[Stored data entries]
•••••

(* ===== verification/ExecutionPolicy.v ===== *)
(** * ExecutionPolicy: execution variants and fixed-capacity profiling

    Models [crates/mutsuki-runtime-execution-policy/src/lib.rs]: the policy and
    capability records, the selection of an execution variant, and the profile
    accumulator (latency ring, histogram, throughput average).  [u8], [u32] and
    [u64] fields are [N]; a fixed-size array is a list whose length the type of the
    source fixes, and an index outside it panics. *)
From Stdlib Require Import SpecFloat.
From S2P Require Import Prelude Contracts Floats.

(** ** Policies *)

Inductive LatencyClass : Type :=
| HardRealtime | SoftRealtime | LatencyInteractive | LatencyBatch | LatencyBackground.
Inductive Criticality : Type :=
| SafetyCritical | MissionCritical | UserVisible | CriticalityNormal | Deferrable.
Inductive FailureMode : Type := FailureFail | FailureWait | FailureFallback.
Inductive NoPlacementPolicy : Type := PlacementFail | PlacementWait | UseFallback.
Inductive CachePolicy : Type := CacheDisabled | FreshOnly | AllowStale (max_age_ms : N).
Inductive PartialResultPolicy : Type := PartialReject | PartialAllow.

#[global] Instance NoPlacementPolicy_eq_dec : EqDecision NoPlacementPolicy.
Proof. solve_decision. Defined.

Record QualityPolicy : Type := mkQualityPolicy {
  qp_requested_level : N;
  qp_minimum_level : N;
}.

Definition u8_max : N := 255.
Definition QualityPolicy_default : QualityPolicy := mkQualityPolicy u8_max u8_max.

Definition permits_degradation (q : QualityPolicy) : bool :=
  bool_decide (qp_minimum_level q < qp_requested_level q)%N.

Record DeadlinePolicy : Type := mkDeadlinePolicy {
  dp_deadline_after_ms : option N;
  dp_max_queue_ms : option N;
}.

Record LocalSchedulingHint : Type := mkLocalSchedulingHint {
  lsh_criticality : Criticality;
  lsh_base_priority : Z;
  lsh_preemptible : bool;
  lsh_pausable : bool;
}.

Record ExecutionPolicy : Type := mkExecutionPolicy {
  xp_latency_class : LatencyClass;
  xp_deadline : DeadlinePolicy;
  xp_failure_mode : FailureMode;
  xp_quality : QualityPolicy;
  xp_cache : CachePolicy;
  xp_partial_results : PartialResultPolicy;
  xp_no_placement : NoPlacementPolicy;
  xp_scheduling : LocalSchedulingHint;
}.

Definition ExecutionPolicy_default : ExecutionPolicy :=
  {| xp_latency_class := LatencyBatch; xp_deadline := mkDeadlinePolicy None None;
     xp_failure_mode := FailureFallback; xp_quality := QualityPolicy_default;
     xp_cache := CacheDisabled; xp_partial_results := PartialReject;
     xp_no_placement := UseFallback;
     xp_scheduling := mkLocalSchedulingHint CriticalityNormal 0 false false |}.

(** ** Capabilities and requirements *)

Record CapabilitySet : Type := mkCapabilitySet {
  cs_architectures : gset string;
  cs_instruction_sets : gset string;
  cs_compute_backends : gset string;
  cs_precisions : gset string;
  cs_memory_classes : gset string;
  cs_available_memory_bytes : option N;
  cs_runner_versions : gmap string string;
  cs_plugin_versions : gmap string string;
  cs_custom : gset string;
}.

Record RequirementSet : Type := mkRequirementSet {
  rs_architectures : gset string;
  rs_instruction_sets : gset string;
  rs_compute_backends : gset string;
  rs_precisions : gset string;
  rs_memory_classes : gset string;
  rs_minimum_memory_bytes : option N;
  rs_runner_versions : gmap string string;
  rs_plugin_versions : gmap string string;
  rs_custom : gset string;
}.

Definition versions_match (required available : gmap string string) : bool :=
  forallb (λ '(id, version), bool_decide (available !! id = Some version))
    (map_to_list required).

Definition is_satisfied_by (r : RequirementSet) (c : CapabilitySet) : bool :=
  bool_decide (rs_architectures r ⊆ cs_architectures c)
  && bool_decide (rs_instruction_sets r ⊆ cs_instruction_sets c)
  && bool_decide (rs_compute_backends r ⊆ cs_compute_backends c)
  && bool_decide (rs_precisions r ⊆ cs_precisions c)
  && bool_decide (rs_memory_classes r ⊆ cs_memory_classes c)
  && match rs_minimum_memory_bytes r with
     | None => true
     | Some required =>
         match cs_available_memory_bytes c with
         | Some available => bool_decide (required ≤ available)%N
         | None => false
         end
     end
  && versions_match (rs_runner_versions r) (cs_runner_versions c)
  && versions_match (rs_plugin_versions r) (cs_plugin_versions c)
  && bool_decide (rs_custom r ⊆ cs_custom c).

(** ** Variants and their selection *)

Record ExecutionVariant : Type := mkExecutionVariant {
  xv_variant_id : string;
  xv_task_type : ProtocolId;
  xv_runner_id : RunnerId;
  xv_plugin_id : PluginId;
  xv_implementation_version : string;
  xv_requirements : RequirementSet;
  xv_quality_level : N;
  xv_preference : N;
}.

Record ExecutionVariantCatalog : Type := mkExecutionVariantCatalog {
  xc_variants : list ExecutionVariant;
}.

Record ExecutionOutcomeMetadata : Type := mkExecutionOutcomeMetadata {
  xo_requested_variant_id : option string;
  xo_executed_variant_id : option string;
  xo_quality_level : N;
  xo_partial : bool;
  xo_stale : bool;
  xo_fallback_used : bool;
  xo_degradation_reasons : list string;
}.

Record VariantSelection : Type := mkVariantSelection {
  vs_variant : ExecutionVariant;
  vs_outcome : ExecutionOutcomeMetadata;
}.

Definition ERR_EXECUTION_NO_VARIANT : string := "execution.no_variant".

Definition variant_order (left right : ExecutionVariant) : comparison :=
  then_with (N.compare (xv_preference left) (xv_preference right))
    (then_with (N.compare (xv_quality_level right) (xv_quality_level left))
       (String.compare (xv_variant_id left) (xv_variant_id right))).

(** [iter().find]. *)
Definition find_quality (level : N) (variants : list ExecutionVariant) : option ExecutionVariant :=
  find (λ variant, bool_decide (level ≤ xv_quality_level variant)%N) variants.

Definition no_variant_error (task_type : string) (policy : ExecutionPolicy) (compatible : nat)
    : RuntimeError :=
  {| err_code := ERR_EXECUTION_NO_VARIANT; err_source := "runtime.execution_policy";
     err_route := "execution.select." +:+ task_type; err_lost_capability := None;
     err_recovery :=
       match xp_no_placement policy with
       | PlacementWait => Some "wait_for_local_capability"
       | UseFallback => Some "provide_explicit_fallback"
       | PlacementFail => None
       end;
     err_cause := None;
     err_evidence := {["compatible_variants" := ScalarInt (u64_as_i64 (N.of_nat compatible))]} |}.

Definition select_local (catalog : ExecutionVariantCatalog) (task_type : string)
    (capabilities : CapabilitySet) (policy : ExecutionPolicy)
    : result VariantSelection RuntimeError :=
  let all := sort_by variant_order
    (filter (λ variant, xv_task_type variant = task_type) (xc_variants catalog)) in
  let preferred_variant_id := xv_variant_id <$> head all in
  let compatible := sort_by variant_order
    (filter (λ variant, is_satisfied_by (xv_requirements variant) capabilities = true) all) in
  let selected :=
    match find_quality (qp_requested_level (xp_quality policy)) compatible with
    | Some variant => Some variant
    | None =>
        if bool_decide (xp_no_placement policy = UseFallback)
           && permits_degradation (xp_quality policy)
        then find_quality (qp_minimum_level (xp_quality policy)) compatible
        else None
    end in
  match selected with
  | None => Err (no_variant_error task_type policy (length compatible))
  | Some selected =>
      let fallback_used := bool_decide (preferred_variant_id ≠ Some (xv_variant_id selected)) in
      let degraded :=
        bool_decide (xv_quality_level selected < qp_requested_level (xp_quality policy))%N in
      Ok {| vs_variant := selected;
            vs_outcome :=
              {| xo_requested_variant_id := preferred_variant_id;
                 xo_executed_variant_id := Some (xv_variant_id selected);
                 xo_quality_level := xv_quality_level selected;
                 xo_partial := false; xo_stale := false;
                 xo_fallback_used := fallback_used;
                 xo_degradation_reasons :=
                   (if fallback_used then ["preferred_variant_unavailable"] else [])
                   ++ (if degraded then ["requested_quality_unavailable"] else []) |} |}
  end.

(** ** Profiling *)

Definition EXECUTION_PROFILE_WINDOW_CAPACITY : nat := 32.
Definition EXECUTION_PROFILE_HISTOGRAM_BUCKETS : nat := 16.

(** [0.2] and [1.0]. *)
Definition f64_one_fifth : f64 := S754_finite false 7205759403792794 (-55).
Definition f64_one : f64 := S754_finite false 4503599627370496 (-52).

Record FixedEwma : Type := mkFixedEwma {
  ew_alpha : f64;
  ew_value : f64;
  ew_initialized : bool;
}.
Definition FixedEwma_default : FixedEwma := mkFixedEwma f64_one_fifth f64_zero false.

Definition ewma_record (sample : f64) (e : FixedEwma) : FixedEwma :=
  if ew_initialized e then
    mkFixedEwma (ew_alpha e)
      (f64_add (f64_mul (ew_alpha e) sample)
         (f64_mul (f64_sub f64_one (ew_alpha e)) (ew_value e))) true
  else mkFixedEwma (ew_alpha e) sample true.

(** An element of a fixed-size array is read or updated in place, or the index panics. *)
Definition array_get (a : list N) (i : nat) : outcome N := expect (a !! i) "index out of bounds".
Definition array_set (a : list N) (i : nat) (x : N) : outcome (list N) :=
  if decide (i < length a)%nat then Done (<[i := x]> a) else Panic "index out of bounds".

Record FixedHistogram : Type := mkFixedHistogram {
  fh_upper_bounds_ms : list N;
  fh_counts : list N;
  fh_total : N;
}.
Definition FixedHistogram_default : FixedHistogram :=
  {| fh_upper_bounds_ms :=
       [1; 2; 4; 8; 16; 32; 64; 128; 256; 512; 1000; 2000; 4000; 8000; 16000; 32000]%N;
     fh_counts := replicate (EXECUTION_PROFILE_HISTOGRAM_BUCKETS + 1) 0%N;
     fh_total := 0 |}.

Definition histogram_index (h : FixedHistogram) (sample_ms : N) : nat :=
  default EXECUTION_PROFILE_HISTOGRAM_BUCKETS
    (fst <$> list_find (λ bound, (sample_ms ≤ bound)%N) (fh_upper_bounds_ms h)).

Definition histogram_record (sample_ms : N) (h : FixedHistogram) : outcome FixedHistogram :=
  let index := histogram_index h sample_ms in
  old ← array_get (fh_counts h) index;
  counts ← array_set (fh_counts h) index (sat_add old 1);
  Done (mkFixedHistogram (fh_upper_bounds_ms h) counts (sat_add (fh_total h) 1)).

Record FixedSampleWindow : Type := mkFixedSampleWindow {
  fw_samples : list N;
  fw_next : N;
  fw_len : N;
}.
Definition FixedSampleWindow_default : FixedSampleWindow :=
  mkFixedSampleWindow (replicate EXECUTION_PROFILE_WINDOW_CAPACITY 0%N) 0 0.

Definition u8_sat_add (a b : N) : N := N.min (a + b) u8_max.

Definition window_record (sample : N) (w : FixedSampleWindow) : outcome FixedSampleWindow :=
  samples ← array_set (fw_samples w) (N.to_nat (fw_next w)) sample;
  Done {| fw_samples := samples;
          fw_next := (fw_next w + 1) mod N.of_nat EXECUTION_PROFILE_WINDOW_CAPACITY;
          fw_len := N.min (u8_sat_add (fw_len w) 1) (N.of_nat EXECUTION_PROFILE_WINDOW_CAPACITY) |}.

Definition window_is_empty (w : FixedSampleWindow) : bool := bool_decide (fw_len w = 0%N).

(** [usize::div_ceil]. *)
Definition div_ceil (a b : N) : N := if decide (a mod b = 0)%N then a / b else a / b + 1.

(** The sorted copy is as long as the window; its tail past [len] stays zero.
    [sort_unstable] on integers is [sort_by] by their order. *)
Definition window_quantile (percentile : N) (w : FixedSampleWindow) : outcome (option N) :=
  if window_is_empty w then Done None
  else
    let len := N.to_nat (fw_len w) in
    if decide (EXECUTION_PROFILE_WINDOW_CAPACITY < len)%nat then Panic "range end out of bounds"
    else
      let sorted :=
        sort_by N.compare (take len (fw_samples w))
        ++ replicate (EXECUTION_PROFILE_WINDOW_CAPACITY - len) 0%N in
      let rank := div_ceil (N.min percentile 100 * (fw_len w - 1)) 100 in
      v ← array_get sorted (N.to_nat rank);
      Done (Some v).

Record ExecutionSample : Type := mkExecutionSample {
  xs_latency_ms : N;
  xs_throughput_per_second : f64;
  xs_peak_memory_bytes : N;
  xs_succeeded : bool;
}.

Record ExecutionProfileAccumulator : Type := mkExecutionProfileAccumulator {
  xa_task_type : ProtocolId;
  xa_variant_id : string;
  xa_input_bucket : string;
  xa_latency_window : FixedSampleWindow;
  xa_latency_histogram : FixedHistogram;
  xa_throughput : FixedEwma;
  xa_peak_memory_bytes : N;
  xa_failures : N;
  xa_sample_count : N;
}.

Definition accumulator_new (task_type variant_id input_bucket : string)
    : ExecutionProfileAccumulator :=
  {| xa_task_type := task_type; xa_variant_id := variant_id; xa_input_bucket := input_bucket;
     xa_latency_window := FixedSampleWindow_default;
     xa_latency_histogram := FixedHistogram_default;
     xa_throughput := FixedEwma_default; xa_peak_memory_bytes := 0; xa_failures := 0;
     xa_sample_count := 0 |}.

Definition accumulator_record (sample : ExecutionSample) (a : ExecutionProfileAccumulator)
    : outcome ExecutionProfileAccumulator :=
  latency_window ← window_record (xs_latency_ms sample) (xa_latency_window a);
  latency_histogram ← histogram_record (xs_latency_ms sample) (xa_latency_histogram a);
  Done {| xa_task_type := xa_task_type a; xa_variant_id := xa_variant_id a;
          xa_input_bucket := xa_input_bucket a;
          xa_latency_window := latency_window;
          xa_latency_histogram := latency_histogram;
          xa_throughput := ewma_record (xs_throughput_per_second sample) (xa_throughput a);
          xa_peak_memory_bytes := N.max (xa_peak_memory_bytes a) (xs_peak_memory_bytes sample);
          xa_failures :=
            if negb (xs_succeeded sample) then sat_add (xa_failures a) 1 else xa_failures a;
          xa_sample_count := sat_add (xa_sample_count a) 1 |}.

Record ExecutionProfile : Type := mkExecutionProfile {
  pr_task_type : ProtocolId;
  pr_variant_id : string;
  pr_input_bucket : string;
  pr_p50_ms : N;
  pr_p95_ms : N;
  pr_p99_ms : N;
  pr_throughput_per_second : f64;
  pr_peak_memory_bytes : N;
  pr_failure_rate : f64;
  pr_sample_count : N;
}.

Definition snapshot (a : ExecutionProfileAccumulator) : outcome ExecutionProfile :=
  p50 ← window_quantile 50 (xa_latency_window a);
  p95 ← window_quantile 95 (xa_latency_window a);
  p99 ← window_quantile 99 (xa_latency_window a);
  Done {| pr_task_type := xa_task_type a; pr_variant_id := xa_variant_id a;
          pr_input_bucket := xa_input_bucket a;
          pr_p50_ms := default 0%N p50; pr_p95_ms := default 0%N p95;
          pr_p99_ms := default 0%N p99;
          pr_throughput_per_second := ew_value (xa_throughput a);
          pr_peak_memory_bytes := xa_peak_memory_bytes a;
          pr_failure_rate :=
            if decide (xa_sample_count a = 0%N) then f64_zero
            else f64_div (f64_of_u64 (xa_failures a)) (f64_of_u64 (xa_sample_count a));
          pr_sample_count := xa_sample_count a |}.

•••••

### What to do
The lines to extract from the data above begin with the line containing "qp_requested_level : N;" and end with the line containing "Definition permits_degradation (q". Extract them exactly, including both.

### Solution below
  qp_requested_level : N;
  qp_minimum_level : N;
}.

Definition u8_max : N := 255.
Definition QualityPolicy_default : QualityPolicy := mkQualityPolicy u8_max u8_max.

Definition permits_degradation (q : QualityPolicy) : bool :=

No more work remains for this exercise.